StoryBox Project (Part 1)


The idea of this innovtive project is the result of a chat I had with Dr Kevin Cordi who was accompanying a group of American students at the end of one-day visit to our school. Dr Kordi, who is teaching story-telling at Ohio University, talked to me about a project he started, in 1995, with a group of students. Though the idea seemed to be very simple, it gained international scale.

Meeting the school principal

1. The idea
As a part of teaching storytelling, Dr Kordi encouraged his students to think of an interesting story to tell. The young storytellers went through a whole process of brainstorming, editing, rehearsing and eventually telling their stories in front of a ‘real’ audience. Dr Kordi was supportive in that he guided them in developing the plot using strory elements, he highlighted the importance of cooperation and team work, and, most importantly, he provided them with professional assistance on how to use the right body language to captivate their audience. After being exposed to all those educational activities, students were ready for the show. Every team used a shoebox to put in their stories, as well as pictures, drawings or concrete things that relate to the story, such as sea shells. They decorated the outside of the boxes in accordance to a common theme that relates to all their stories.

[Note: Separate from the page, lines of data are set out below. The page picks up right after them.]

(* ===== verification/RouterProps.v ===== *)
(** * What the relay does to a node

    The effect of forwarding, of an ingested record, and of the fan-out of local
    events, on the links and the hub. *)
From S2P Require Import Prelude Unicode GoStrings ChatModel ChatSeen ChatStore ChatHub.
From S2P Require Import HubProps HubTheorems PeerProto PeerRouter.
From stdpp Require Import options.
Import Hub Router.

Section props.
Context {St : Type} `{!Store St}.
Implicit Types (w : World St) (h : Hub St).

(** The link table names each link under its own id. *)
Definition table_wf w : Prop :=
  ∀ id ref, w_links w !! id = Some ref → ∃ l, w_heap w !! ref = Some l ∧ link_id l = id.

(** A link object after a line has been handed to it. *)
Definition bump (raw : gostring) (l : Link) : Link :=
  if l_up l then link_sent (λ s, s ++ [raw]) l else l.

(** Two nodes that differ in their link objects only. *)
Definition same_but_heap w w' : Prop :=
  w_hub w' = w_hub w ∧ w_ourNode w' = w_ourNode w ∧ w_sub w' = w_sub w
  ∧ w_links w' = w_links w.

Lemma sendRaw_spec ref raw w :
  let w' := (sendRaw ref raw w).2 in
  same_but_heap w w'
  ∧ ∀ r, w_heap w' !! r
         = (λ l, if decide (r = ref) then bump raw l else l) <$> w_heap w !! r.
Proof.
  unfold sendRaw, same_but_heap, bump. st_simpl.
  destruct (w_heap w !! ref) as [l|] eqn:E; [destruct (l_up l) eqn:Eu|]; cbn;
    (split; [by split_and!|]); intros r; destruct (decide (r = ref)) as [->|];
    rewrite ?lookup_insert_eq, ?lookup_insert_ne, ?E by done; cbn; rewrite ?Eu; try done;
    by destruct (w_heap w !! r).
Qed.

Lemma send_all_spec ts raw : ∀ w, NoDup ts →
  let w' := (send_all ts raw w).2 in
  same_but_heap w w'
  ∧ ∀ r, w_heap w' !! r
         = (λ l, if decide (r ∈ ts) then bump raw l else l) <$> w_heap w !! r.
Proof.
  induction ts as [|ref ts IH]; intros w Hnd; cbn [send_all]; st_simpl.
  - split; [by split_and!|]. intros r. by destruct (w_heap w !! r).
  - apply NoDup_cons in Hnd as [Hn Hnd].
    destruct (sendRaw_spec ref raw w) as ((A1 & A2 & A3 & A4) & Hs).
    destruct (IH (sendRaw ref raw w).2 Hnd) as ((B1 & B2 & B3 & B4) & Ha).
    split; [split_and!; congruence|]. intros r. rewrite Ha, Hs.
    destruct (w_heap w !! r) as [l|]; [|done]. cbn. f_equal.
    destruct (decide (r = ref)) as [->|].
    + by rewrite decide_False, decide_True by set_solver.
    + destruct (decide (r ∈ ts)); [rewrite decide_True by set_solver|
        rewrite decide_False by set_solver]; done.
Qed.

Lemma targets_NoDup w except : table_wf w → NoDup (targets w except).
Proof.
  intros Hwf. unfold targets.
  assert (NoDup (List.filter (λ e : gostring * nat, negb (bool_decide (e.1 = except)))
    (map_to_list (w_links w)))) as Hnd.
  { apply NoDup_ListNoDup, List.NoDup_filter, NoDup_ListNoDup, NoDup_map_to_list. }
  apply NoDup_fmap_2_strong; [|done].
  intros [i1 r1] [i2 r2] H1 H2 E. cbn in E. subst r2.
  apply list_elem_of_In, filter_In in H1 as [H1 _].
  apply list_elem_of_In, filter_In in H2 as [H2 _].
  apply list_elem_of_In, elem_of_map_to_list in H1, H2.
  destruct (Hwf _ _ H1) as (l1 & E1 & <-), (Hwf _ _ H2) as (l2 & E2 & <-). by simplify_eq.
Qed.

Lemma targets_elem w except ref :
  ref ∈ targets w except ↔ ∃ id, w_links w !! id = Some ref ∧ id ≠ except.
Proof.
  unfold targets. rewrite list_elem_of_fmap. split.
  - intros ([id r] & -> & H). apply list_elem_of_In, filter_In in H as [H Hp].
    apply list_elem_of_In, elem_of_map_to_list in H. bools. by exists id.
  - intros (id & H & Hne). exists (id, ref). split; [done|].
    apply list_elem_of_In, filter_In. split; [by apply list_elem_of_In, elem_of_map_to_list|].
    cbn. by rewrite bool_decide_eq_false_2.
Qed.

(** A registered link other than the excepted one. *)
Definition is_target w (except : gostring) (ref : nat) (l : Link) : Prop :=
  w_links w !! link_id l = Some ref ∧ link_id l ≠ except.
#[export] Instance is_target_dec w except ref l : Decision (is_target w except ref l).
Proof. unfold is_target. apply _. Defined.

Lemma forward_spec raw except w :
  table_wf w →
  let w' := (forward raw except w).2 in
  same_but_heap w w'
  ∧ ∀ r, w_heap w' !! r
         = (λ l, if decide (is_target w except r l) then bump raw l else l)
           <$> w_heap w !! r.
Proof.
  intros Hwf. unfold forward. st_simpl.
  destruct (send_all_spec (targets w except) raw w (targets_NoDup w except Hwf)) as [Hs Ha].
  split; [done|]. intros r. rewrite Ha. destruct (w_heap w !! r) as [l|] eqn:E; [|done].
  cbn. f_equal. assert (r ∈ targets w except ↔ is_target w except r l) as Hiff.
  { rewrite targets_elem. split.
    - intros (id & Hid & Hne). destruct (Hwf _ _ Hid) as (l' & E' & <-). simplify_eq. done.
    - intros [H1 H2]. by exists (link_id l). }
  destruct (decide (r ∈ targets w except)) as [H|H], (decide (is_target w except r l)) as [H'|H'];
    tauto.
Qed.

Students decorating their storyboxes

The day of the show there was a ‘ritual’ that was followed by the audience: the ceremonial Hawaiian practice of blowing the conch shell. The audience, mainly made up of parents, teachers and friends, were split into small groups in order to listen to the different teams of students who were proudly standing around their boxes. When the conch shell is blown again, people have to swap places and listen to a different group of students telling different stories.

2. Going International

The stories were not buried in the shoeboxes but toured the world. The generous idea of spreading the word and exchanging storyboxes made this amazing project travel to many countries across Europe, South America and Asia. I consider myself to be fortunate enough to meet Dr Kordi and know the story.